The LangChain Parent Document Retriever is actually a clever way to trade off retrieval accuracy for context length, and it’s a lot more flexible than you might think.

Let’s see it in action. Imagine you have a long document, like a book chapter, that you want to retrieve information from. If you chunk it into small, bite-sized pieces (say, 100 tokens each), you might lose the overarching context. When you search for "what was the protagonist’s motivation for leaving home?", a small chunk might only contain "He packed his bags." That’s not very helpful.

Here’s how the Parent Document Retriever helps. Instead of just storing those small chunks, it also stores a larger "parent" chunk that contains several of the smaller chunks. When you query, it first searches for the small chunks that are most relevant to your query. Then, instead of returning just that small chunk, it returns the larger parent chunk that encompasses it. This gives your Language Model (LLM) much more context to work with.

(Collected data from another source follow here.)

(** X14. Outside the second pass a type alias has its underlying type
    validated and is left with the type the validator answered; then,
    unless it is declared in a protocol (whose visit has done it already),
    its inheritance clause is checked and it is left with the clause as
    [checkInherited] answered it; outside the first pass the conformances
    are then asked for that clause, so an entry that failed is passed over.
    The second pass asks for the conformances of the clause as it stands
    and does nothing else. *)
Theorem typealias_conformance_follows_inheritance_check :
  forall (fp : bool) TAD tc,
    (exists tc'',
       visitTypeAliasDecl C false true TAD tc = Some (TAD, tc'') /\
       after tc (conformanceCalls (tad_declaredType TAD) (tad_inherited TAD))
             tc'') /\
    exists (failed : bool) Underlying x Inherited tc1 tc',
      validateType C (tad_underlying TAD) fp (Ext tc)
      = (failed, Underlying, x) /\
      (if isProtocolContext (getDeclContext (tad_base TAD))
       then Inherited = tad_inherited TAD /\
            tc1 = withExt tc x
                    (ValidateType (tl_type (tad_underlying TAD)) fp failed)
       else checkInherited C fp (tad_inherited TAD)
              (withExt tc x
                 (ValidateType (tl_type (tad_underlying TAD)) fp failed))
            = Some (Inherited, tc1)) /\
      (if fp then tc' = tc1
       else checkExplicitConformance C (tad_declaredType TAD) Inherited tc1
            = Some (tt, tc')) /\
      Log tc'
      = Log tc1
        ++ (if fp then []
            else conformanceCalls (tad_declaredType TAD) Inherited) /\
      visitTypeAliasDecl C fp false TAD tc
      = Some (setTadInherited Inherited (setUnderlying Underlying TAD), tc').
Proof.
  intros fp TAD tc. split.
  - unfold visitTypeAliasDecl. cbn [negb].
    destruct (checkExplicitConformance_run (tad_declaredType TAD)
                (tad_inherited TAD) tc) as (tc2 & E & A).
    exists tc2. unfold bind, ret at 1. cbn iota beta. rewrite E.
    split; [reflexivity | exact A].
  - destruct (validateType C (tad_underlying TAD) fp (Ext tc))
      as [[failed U] x] eqn:E1.
    set (tc0 := withExt tc x
                  (ValidateType (tl_type (tad_underlying TAD)) fp failed)).
    assert (exists Inherited tc1,
              (if isProtocolContext (getDeclContext (tad_base TAD))
               then Inherited = tad_inherited TAD /\ tc1 = tc0
               else checkInherited C fp (tad_inherited TAD) tc0
                    = Some (Inherited, tc1)) /\
              (if negb (isProtocolContext
                          (getDeclContext
                             (tad_base (setUnderlying U TAD))))
               then
                 inh <- checkInherited C fp
                          (tad_inherited (setUnderlying U TAD)) ;;
                 ret (setTadInherited inh (setUnderlying U TAD))
               else ret (setUnderlying U TAD)) tc0
              = Some (setTadInherited Inherited (setUnderlying U TAD), tc1))
      as (Inherited & tc1 & H2 & E2).
    { cbn [setUnderlying tad_base tad_inherited].
      destruct (isProtocolContext (getDeclContext (tad_base TAD)));
        cbn [negb].
      - exists (tad_inherited TAD), tc0. split; [done|]. by destruct TAD.
      - destruct (checkInherited_run C fp (tad_inherited TAD) tc0)
          as (inh & evs & tc1 & E & _).
        exists inh, tc1. split; [exact E|]. unfold bind. by rewrite E. }
    assert (exists tc',
              (if fp then tc' = tc1
               else checkExplicitConformance C (tad_declaredType TAD)
                      Inherited tc1 = Some (tt, tc')) /\
              Log tc'
              = Log tc1
                ++ (if fp then []
                    else conformanceCalls (tad_declaredType TAD) Inherited) /\
              (if negb fp
               then checkExplicitConformance C (tad_declaredType TAD)
                                             Inherited
               else ret tt) tc1 = Some (tt, tc'))
      as (tc' & H3 & L3 & E3).
    { destruct fp; cbn [negb].
      - exists tc1. split; [done|]. by rewrite app_nil_r.
      - destruct (checkExplicitConformance_run (tad_declaredType TAD)
                    Inherited tc1) as (tc' & E & (_ & _ & _ & L)).
        by exists tc'. }
    exists failed, U, x, Inherited, tc1, tc'.
    split; [reflexivity|]. split; [exact H2|]. split; [exact H3|].
    split; [exact L3|].
    unfold visitTypeAliasDecl. cbn [negb].
    unfold bind at 1 2, callValidateType. rewrite E1.
    cbv iota beta zeta. cbn [snd]. fold tc0. rewrite E2.
    unfold bind. cbn [setTadInherited setUnderlying tad_declaredType
                      tad_inherited]. by rewrite E3.
Qed.
(** X18: when the table given to [crear_pipeline_completo] has pairwise
    distinct names, no column name is handed to both branches or twice to
    one, and a column of another kind than number, object or string is
    handed to neither. *)
Theorem crear_pipeline_completo_columns (X0 : table) :
  let p := crear_pipeline_completo X0 in
  NoDup (names X0) ->
  NoDup (num_columns (prepro p) ++ cat_columns (prepro p))
  /\ forall col, col ∈ X0 -> col_dtype col = DOther ->
                 col_name col ∉ num_columns (prepro p) ++ cat_columns (prepro p).
Proof.
  intros p Hnd. simpl.
  assert (Hin : forall (P : column -> bool) name,
            name ∈ names (filter (fun col => P col) X0) ->
            exists col, col ∈ X0 /\ col_name col = name /\ P col = true).
  { intros P name (col & -> & [HP Hc]%list_elem_of_filter)%list_elem_of_fmap.
    exists col. split_and!; auto. by destruct (P col). }
  assert (Hinj : forall c1 c2, c1 ∈ X0 -> c2 ∈ X0 ->
                   col_name c1 = col_name c2 -> c1 = c2).
  { intros c1 c2 (i & Hi)%list_elem_of_lookup (j & Hj)%list_elem_of_lookup Heq.
    assert (i = j) as ->; [|congruence].
    eapply (NoDup_lookup (names X0)); [done| |]; unfold names;
      rewrite list_lookup_fmap; [by rewrite Hi|by rewrite Hj, Heq]. }
  assert (Hsub : forall (P : column -> bool),
            NoDup (names (filter (fun col => P col) X0))).
  { intros P. unfold names. apply NoDup_fmap_2_strong.
    - intros c1 c2 [_ H1]%list_elem_of_filter [_ H2]%list_elem_of_filter.
      by apply Hinj.
    - apply NoDup_filter. by apply NoDup_fmap_1 in Hnd. }
  split.
  - apply NoDup_app. split; [apply Hsub|]. split; [|apply Hsub].
    intros name (c1 & H1 & Hn1 & Hp1)%Hin (c2 & H2 & Hn2 & Hp2)%Hin.
    assert (c1 = c2) as -> by (apply Hinj; congruence).
    by destruct (col_dtype c2).
  - intros col Hcol Hd [Hx|Hx]%elem_of_app;
      apply Hin in Hx as (c & Hc & Hn & Hp);
      assert (c = col) as -> by (by apply Hinj);
      by rewrite Hd in Hp.
Qed.
(** * MarkovClasses: continuous-time Markov patient simulation and cohort outcomes

    Shallow embedding of [MarkovClasses.py]: the per-patient Gillespie loop
    ([Patient.simulate]), the outcome bookkeeping ([PatientStateMonitor.update]),
    the cohort loop ([Cohort.simulate]) and the aggregation
    ([CohortOutcomes.extract_outcome], [CohortOutcomes.calculate_cohort_outcomes]).

    Conventions.
    - Python numbers that hold times and means are exact rationals ([Q]);
      counters and ids are integers ([Z]).  Python computes times in binary64:
      what is stated on the termination of the loop and on the range of the
      recorded values is put on the values the variables hold and on the tests
      they have passed, not on sums being exact.
    - A mutable object is a record threaded through the calls that mutate it.
    - A raised exception is a value of [exn]; the state reached when it is
      raised is kept, as Python keeps the mutated objects. *)

From Stdlib Require Import String.
From Stdlib Require Import ZArith QArith List Bool Lia Lqa Permutation Sorted.
Import ListNotations.

Local Open Scope Z_scope.

(** ** Exceptions *)

(** The exceptions of the embedded code: [ValueError] from the enumeration
    lookup [HealthStates(i)], [ZeroDivisionError] from [sum(l) / len(l)].
    [InvalidArgumentError] is named by the design document only; no path of
    [MarkovClasses.py] raises it. *)
Inductive exn : Type :=
  | ValueError
  | ZeroDivisionError
  | InvalidArgumentError.

(** ** Collaborators that live outside [MarkovClasses.py] *)

(** Modelled from the spec: the enumeration [InputData.HealthStates] is
    imported by [MarkovClasses.py] and is not part of it.  The source names four
    members, reads [.value] and calls [HealthStates(i)]; these are the
    interface.  [HealthStates_call i = None] stands for the [ValueError] Python
    raises when no member has value [i]. *)
Class HealthStatesEnum : Type := {
  HealthStates : Type;
  HealthStates_eq_dec : forall a b : HealthStates, {a = b} + {a <> b};
  WELL : HealthStates;
  STROKE : HealthStates;
  STROKE_DEAD : HealthStates;
  NATURAL_DEATH : HealthStates;
  value : HealthStates -> Z;
  HealthStates_call : Z -> option HealthStates;
  call_value : forall s, HealthStates_call (value s) = Some s;
  named_distinct : NoDup [WELL; STROKE; STROKE_DEAD; NATURAL_DEATH]
}.

(** A transition-rate matrix, as the list of rows the source passes around. *)
Definition RateMatrix : Type := list (list Q).

(** Modelled from the spec: [np.random.RandomState] and
    [SimPy.Markov.Gillespie] are libraries.  [RandomState_seed s] is
    [np.random.RandomState(seed=s)]; [get_next_state m i rng] is
    [Markov.Gillespie(transition_rate_matrix=m).get_next_state(i, rng)]: the
    holding time ([None] in an absorbing state), the index of the next state
    and the generator after the draws. *)
Class GillespieSampler : Type := {
  RandomState : Type;
  RandomState_seed : Z -> RandomState;
  get_next_state : RateMatrix -> Z -> RandomState -> option Q * Z * RandomState
}.

(** ** Numbers *)

(** Python's [a > b] on times. *)
Definition Qgtb (a b : Q) : bool := negb (Qle_bool a b).

(** Python's [sum(l)] : a left fold that starts from [0]. *)
Definition sumQ (l : list Q) : Q := fold_left Qplus l 0%Q.
Definition sumZ (l : list Z) : Z := fold_left Z.add l 0.

(** Python's [len(l)] as an integer. *)
Definition len {A : Type} (l : list A) : Z := Z.of_nat (length l).

(** Python's true division [a / n] by an [int]: [None] is the
    [ZeroDivisionError]. *)
Definition true_div (a : Q) (n : Z) : option Q :=
  if n =? 0 then None else Some (a / inject_Z n)%Q.

(** Python's [range(n)]: empty when [n <= 0]. *)
Definition range (n : Z) : list Z := map Z.of_nat (seq 0 (Z.to_nat n)).

(** ** The survival curve *)

(** Modelled from the spec: [SimPy.SamplePath.PrevalencePathBatchUpdate] is a
    library class.  The object keeps what [calculate_cohort_outcomes] passes to
    it. *)
Record PrevalencePathBatchUpdate : Type := {
  name : string;
  initial_size : Z;
  times_of_changes : list Q;
  increments : list Z
}.

(** Insertion of a change into a list of changes ordered by time. *)
Fixpoint insert_change (c : Q * Z) (l : list (Q * Z)) : list (Q * Z) :=
  match l with
  | [] => [c]
  | d :: l' => if Qle_bool (fst c) (fst d) then c :: l else d :: insert_change c l'
  end.

Fixpoint sort_changes (l : list (Q * Z)) : list (Q * Z) :=
  match l with
  | [] => []
  | c :: l' => insert_change c (sort_changes l')
  end.

(** The running size after each change, starting from [size]. *)
Fixpoint accumulate (size : Z) (l : list (Q * Z)) : list (Q * Z) :=
  match l with
  | [] => []
  | (time, inc) :: l' => (time, size + inc) :: accumulate (size + inc) l'
  end.

(** Modelled from the spec: the breakpoints [(time, livingCount)] of the
    step function: [initial_size] at time 0, then the changes in ascending
    time order, each one applied to the running count. *)
Definition survival_curve (p : PrevalencePathBatchUpdate) : list (Q * Z) :=
  (0%Q, initial_size p)
    :: accumulate (initial_size p)
         (sort_changes (combine (times_of_changes p) (increments p))).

from langchain.chains.combine_documents.stuff import StuffDocumentsChain
from langchain.chat_models import ChatOpenAI
from langchain.document_loaders import TextLoader
from langchain.embeddings import OpenAIEmbeddings
from langchain.llms import OpenAI
from langchain.retrievers import ParentDocumentRetriever
from langchain.storage import InMemoryByteStore
from langchain.text_splitter import RecursiveCharacterTextSplitter
from langchain.vectorstores import Chroma

# Load a long document
loader = TextLoader("./my_long_document.txt")
docs = loader.load()

# Split the document into smaller chunks for retrieval
child_splitter = RecursiveCharacterTextSplitter(chunk_size=200, chunk_overlap=0)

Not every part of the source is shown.